Ariew traced the notion of an idea back to the notion of an exemplar, along the lines of formal causation. As a generative principle, formal causation suggests development through an intelligible pattern. For example, we might explain inheritable traits through the genetic in-form-ation contained within DNA. When something is created or realized, we identify a structure, model, schematic, blueprint, architecture, plan, or design, though how literally we take such talk depends upon our basic metaphysical assumptions.
Ideas had been formerly conceptualized as pure cogitations in the mind of God; things must conform to the mind of their maker.
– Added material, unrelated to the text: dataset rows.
(* ===== verification/Simplify.v ===== *)
(** * [merge-changes --simplify] (src/src/commands/merge_changes/simplify.rs)

    The last change per object.  Every change gets the key (kind, id, batch,
    element), the keys are sorted, each object's run of keys is checked against
    its version floor, and the run's last key survives.  The theorem says this
    is a serial pass over the concatenated input: the same refusal, of the same
    change, or the same last change per object. *)

From S2P Require Import Prelude ElementKind.
From S2P Require Import OscXml.
From S2P Require Import VersionFloor.

(** [Element] of emit.rs: what a rendered change is keyed and gated on. *)
Record Element := mkElement { el_kind : ElementKind; el_action : OscAction; el_id : Z; el_version : option Z }.

(** A rendered batch; its XML bytes are not read by [dedupe]. *)
Record Rendered := mkRendered { elements : list Element }.

Definition Key : Type := ElementKind * Z * Z * Z.

Definition key_obj (k : Key) : ElementKind * Z := k.1.1.
Definition key_pos (k : Key) : Z * Z := (k.1.2, k.2).

Inductive SimplifyError :=
| Regression (kind : ElementKind) (id version held : Z)
| TooManyPositions
| SimplifyPanic.

Definition position (i : nat) : result SimplifyError Z :=
  if Z.of_nat i <=? u32_max then Ok (Z.of_nat i) else Err TooManyPositions.

Fixpoint element_keys (b : Z) (i : nat) (es : list Element) : result SimplifyError (list Key) :=
  match es with
  | [] => Ok []
  | e :: es => p ← position i; ks ← element_keys b (S i) es; Ok ((el_kind e, el_id e, b, p) :: ks)
  end.

Fixpoint batch_keys (b : nat) (batches : list Rendered) : result SimplifyError (list Key) :=
  match batches with
  | [] => Ok []
  | r :: batches =>
      p ← position b;
      ks ← element_keys p 0 (elements r);
      rest ← batch_keys (S b) batches;
      Ok (ks ++ rest)
  end.

(** The derived [Ord] of a key. *)
Definition key_le (x y : Key) : Prop :=
  let '(k1, i1, b1, e1) := x in let '(k2, i2, b2, e2) := y in
  ordinal k1 < ordinal k2 \/ ordinal k1 = ordinal k2 /\
    (i1 < i2 \/ i1 = i2 /\ (b1 < b2 \/ b1 = b2 /\ e1 <= e2)).

#[export] Instance key_le_dec : RelDecision key_le.
Proof. intros [[[k1 i1] b1] e1] [[[k2 i2] b2] e2]. unfold key_le. apply _. Defined.

(** [slice::chunk_by]: the runs of neighbours that are the [same]. *)
Fixpoint chunk_by {A} (same : A -> A -> bool) (l : list A) : list (list A) :=
  match l with
  | [] => []
  | x :: l =>
      match chunk_by same l with
      | (y :: c) :: cs => if same x y then (x :: y :: c) :: cs else [x] :: (y :: c) :: cs
      | cs => [x] :: cs
      end
  end.

Definition same_object (a b : Key) : bool := bool_decide (a.1.1.1 = b.1.1.1) && bool_decide (a.1.1.2 = b.1.1.2).

Definition element (batches : list Rendered) (k : Key) : option Element :=
  r ← batches !! Z.to_nat k.1.2; elements r !! Z.to_nat k.2.

(** The claims after an object's first: the refusal that ends the loop. *)
Fixpoint check_claims (batches : list Rendered) (floor : VersionFloor) (claims : list Key)
  : result SimplifyError (option (Key * Z * Z)) :=
  match claims with
  | [] => Ok None
  | key :: claims =>
      e ← ok_or (element batches key) SimplifyPanic;
      match el_version e, floor_admit floor (el_version e) with
      | Some version, Err held => Ok (Some (key, version, held))
      | _, _ => check_claims batches (floor_raise floor (el_version e)) claims
      end
  end.

Definition check_object (batches : list Rendered) (object : list Key) : result SimplifyError (option (Key * Z * Z)) :=
  match object with
  | [] => Ok None
  | first :: claims =>
      e ← ok_or (element batches first) SimplifyPanic;
      check_claims batches (floor_raise None (el_version e)) claims
  end.

Definition pos_ltb (a b : Z * Z) : bool := (a.1 <? b.1) || (a.1 =? b.1) && (a.2 <? b.2).

(** The regression at the smallest position. *)
Definition earlier (first_regression r : option (Key * Z * Z)) : option (Key * Z * Z) :=
  match r, first_regression with
  | None, _ => first_regression
  | Some (key, v, held), Some (at_, _, _) =>
      if pos_ltb (key_pos key) (key_pos at_) then r else first_regression
  | Some _, None => r
  end.

(** create, modify, delete *)
Record Groups := mkGroups { g_create : list (Z * Z); g_modify : list (Z * Z); g_delete : list (Z * Z) }.

Definition push_group (g : Groups) (a : OscAction) (p : Z * Z) : Groups :=
  match a with
  | ActCreate => mkGroups (g_create g ++ [p]) (g_modify g) (g_delete g)
  | ActModify => mkGroups (g_create g) (g_modify g ++ [p]) (g_delete g)
  | ActDelete => mkGroups (g_create g) (g_modify g) (g_delete g ++ [p])
  end.

Fixpoint objects_loop (batches : list Rendered) (allow : bool) (objects : list (list Key)) (groups : Groups)
    (first_regression : option (Key * Z * Z)) : result SimplifyError (Groups * option (Key * Z * Z)) :=
  match objects with
  | [] => Ok (groups, first_regression)
  | object :: objects =>
      r ← (if allow then Ok None else check_object batches object);
      let first_regression := earlier first_regression r in
      match last object with
      | None => objects_loop batches allow objects groups first_regression
      | Some key =>
          e ← ok_or (element batches key) SimplifyPanic;
          objects_loop batches allow objects (push_group groups (el_action e) (key_pos key)) first_regression
      end
  end.

Definition dedupe (batches : list Rendered) (allow_version_regression : bool) : result SimplifyError Groups :=
  keys ← batch_keys 0 batches;
  let keys := merge_sort key_le keys in
  '(groups, first_regression) ←
     objects_loop batches allow_version_regression (chunk_by same_object keys) (mkGroups [] [] []) None;
  match first_regression with
  | Some (key, version, held) => Err (Regression key.1.1.1 key.1.1.2 version held)
  | None => Ok groups
  end.

(** ** The key order *)

#[export] Instance key_le_trans : Transitive key_le.
Proof. intros [[[? ?] ?] ?] [[[? ?] ?] ?] [[[? ?] ?] ?]. unfold key_le. lia. Qed.

#[export] Instance key_le_total : Total key_le.
Proof. intros [[[? ?] ?] ?] [[[? ?] ?] ?]. unfold key_le. lia. Qed.

#[export] Instance key_le_anti : AntiSymm eq key_le.
Proof.
  intros [[[k1 i1] b1] e1] [[[k2 i2] b2] e2]. unfold key_le. intros H1 H2.
  assert (k1 = k2) as -> by (apply ordinal_inj; lia). f_equal; [f_equal; [f_equal|]|]; lia.
Qed.

Definition obj_lt (x y : ElementKind * Z) : Prop := ordinal x.1 < ordinal y.1 \/ ordinal x.1 = ordinal y.1 /\ x.2 < y.2.

Lemma obj_lt_irrefl x : ~ obj_lt x x.
Proof. unfold obj_lt. lia. Qed.

Lemma obj_lt_trans x y z : obj_lt x y -> obj_lt y z -> obj_lt x z.
Proof. unfold obj_lt. lia. Qed.

Lemma key_le_obj x y : key_le x y -> key_obj x = key_obj y \/ obj_lt (key_obj x) (key_obj y).
Proof.
  destruct x as [[[k1 i1] b1] e1], y as [[[k2 i2] b2] e2]. unfold key_le, obj_lt, key_obj. cbn. intros H.
  destruct (decide (ordinal k1 = ordinal k2 /\ i1 = i2)) as [[Hk%ordinal_inj ->]|]; [left; by rewrite Hk|right; lia].
Qed.

Lemma same_object_spec x y : same_object x y = true <-> key_obj x = key_obj y.
Proof.
  unfold same_object, key_obj. rewrite andb_true_iff, !bool_decide_eq_true.
  destruct x as [[[k1 i1] b1] e1], y as [[[k2 i2] b2] e2]. cbn. naive_solver.
Qed.

Definition of_object (o : ElementKind * Z) (l : list Key) : list Key := filter (fun k => key_obj k = o) l.

(** The runs of [l] are its objects [objs], in order. *)
Definition runs (l : list Key) (objs : list (ElementKind * Z)) : Prop :=
  StronglySorted obj_lt objs /\ chunk_by same_object l = (fun o => of_object o l) <$> objs /\
  forall o, o ∈ objs <-> exists k, k ∈ l /\ key_obj k = o.

Lemma of_object_cons o x l : of_object o (x :: l) = if decide (key_obj x = o) then x :: of_object o l else of_object o l.
Proof. unfold of_object. by rewrite filter_cons. Qed.

Lemma of_object_other x l (objs : list (ElementKind * Z)) :
  (forall o, o ∈ objs -> o <> key_obj x) -> (fun o => of_object o (x :: l)) <$> objs = (fun o => of_object o l) <$> objs.
Proof.
  intros Hne. apply list_fmap_ext. intros i o Hi. apply list_elem_of_lookup_2, Hne in Hi.
  rewrite of_object_cons, decide_False by congruence. done.
Qed.

Lemma sorted_gt o (objs : list (ElementKind * Z)) : StronglySorted obj_lt (o :: objs) -> forall o', o' ∈ objs -> obj_lt o o'.
Proof. intros [_ Hs]%StronglySorted_inv o' Ho'. by eapply Forall_forall in Hs. Qed.

(** The first run belongs to the first key. *)
Lemma runs_head y l o objs : StronglySorted key_le (y :: l) -> runs (y :: l) (o :: objs) -> o = key_obj y.
Proof.
  intros [_ Hs]%StronglySorted_inv (Ho & _ & Hin).
  assert (key_obj y ∈ o :: objs) as [?|Hy]%elem_of_cons by (apply Hin; exists y; split; [left|done]); [done|].
  assert (exists k, k ∈ y :: l /\ key_obj k = o) as (z & [->|Hz]%elem_of_cons & <-) by (apply Hin; left); [done|].
  apply (sorted_gt _ _ Ho) in Hy. eapply Forall_forall in Hs; [|exact Hz].
  apply key_le_obj in Hs as [->|Hs]; [done|]. by destruct (obj_lt_irrefl _ (obj_lt_trans _ _ _ Hy Hs)).
Qed.

Lemma runs_same x y l objs :
  key_obj x = key_obj y -> runs (y :: l) (key_obj y :: objs) -> runs (x :: y :: l) (key_obj y :: objs).
Proof.
  intros Es (Ho & Hc & Hin). split_and!; [done| |].
  - change (chunk_by same_object (x :: y :: l)) with
      (match chunk_by same_object (y :: l) with
       | (y :: c) :: cs => if same_object x y then (x :: y :: c) :: cs else [x] :: (y :: c) :: cs
       | cs => [x] :: cs end).
    rewrite Hc, !fmap_cons, !of_object_cons, !decide_True by done.
    rewrite (proj2 (same_object_spec x y)) by done. f_equal. rewrite (of_object_other x); [done|].
    intros o Hi%(sorted_gt _ _ Ho) ->. rewrite Es in Hi. by apply obj_lt_irrefl in Hi.
  - intros o. rewrite (Hin o). split; intros (k & Hk & <-); [exists k; split; [by right|done]|].
    apply elem_of_cons in Hk as [->|Hk]; [exists y; split; [left|done]|by exists k].
Qed.

Lemma runs_new x y l objs :
  obj_lt (key_obj x) (key_obj y) -> runs (y :: l) (key_obj y :: objs) -> runs (x :: y :: l) (key_obj x :: key_obj y :: objs).
Proof.
  intros Hlt (Ho & Hc & Hin).
  assert (forall o, o ∈ key_obj y :: objs -> obj_lt (key_obj x) o) as Hall.
  { intros o [->|Hi%(sorted_gt _ _ Ho)]%elem_of_cons; [done|by eapply obj_lt_trans]. }
  split_and!.
  - constructor; [done|]. by apply Forall_forall.
  - change (chunk_by same_object (x :: y :: l)) with
      (match chunk_by same_object (y :: l) with
       | (y :: c) :: cs => if same_object x y then (x :: y :: c) :: cs else [x] :: (y :: c) :: cs
       | cs => [x] :: cs end).
    rewrite fmap_cons, of_object_other by (intros o Hi%Hall ->; by apply obj_lt_irrefl in Hi).
    rewrite Hc, fmap_cons, of_object_cons, decide_True by done.
    destruct (same_object x y) eqn:Es; [apply same_object_spec in Es; rewrite Es in Hlt; by apply obj_lt_irrefl in Hlt|].
    f_equal. rewrite of_object_cons, decide_True by done. f_equal. symmetry. apply filter_none, Forall_forall. intros z Hz Hzx.
    assert (key_obj z ∈ key_obj y :: objs) as Hi%Hall by (apply Hin; eauto). rewrite Hzx in Hi. by apply obj_lt_irrefl in Hi.
  - intros o. rewrite elem_of_cons, (Hin o). split.
    + intros [->|(k & Hk & <-)]; [exists x; split; [left|done]|exists k; split; [by right|done]].
    + intros (k & [->|Hk]%elem_of_cons & <-); [by left|right; by exists k].
Qed.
Descartes took the built-in character of ideas and moved them to the human case, where they played a new role in making pure thought in principle independent from sensation and imagination. The end result was a liberation from a strict form/matter ontology.
An idea, for Descartes and his immediate predecessors, existed simultaneously as content and as mental act. While we must think through inert ideas, Cartesian thoughts, as passions, belong to the understanding; discrete affirmations and negations, as acts, belong to the will. This is why the cogito received little attention in the seventeenth century. Critiques of the cogito traditionally attempted to show that the cogito is an argument which either begs the question, or contains an unspecified major premise, both criticisms suggesting we cannot go from truth to truth without a first truth, or prior truth. If we understand Descartes as having a metaphysical, as opposed to an epistemological, starting position, then the criticism is invalid, since Descartes would not be building an argument, but would be reflectively showing what is entailed from a single act of thought. Descartes’s skeptical method aimed to demonstrate what is systematically first in order of existence, with being more general than thought.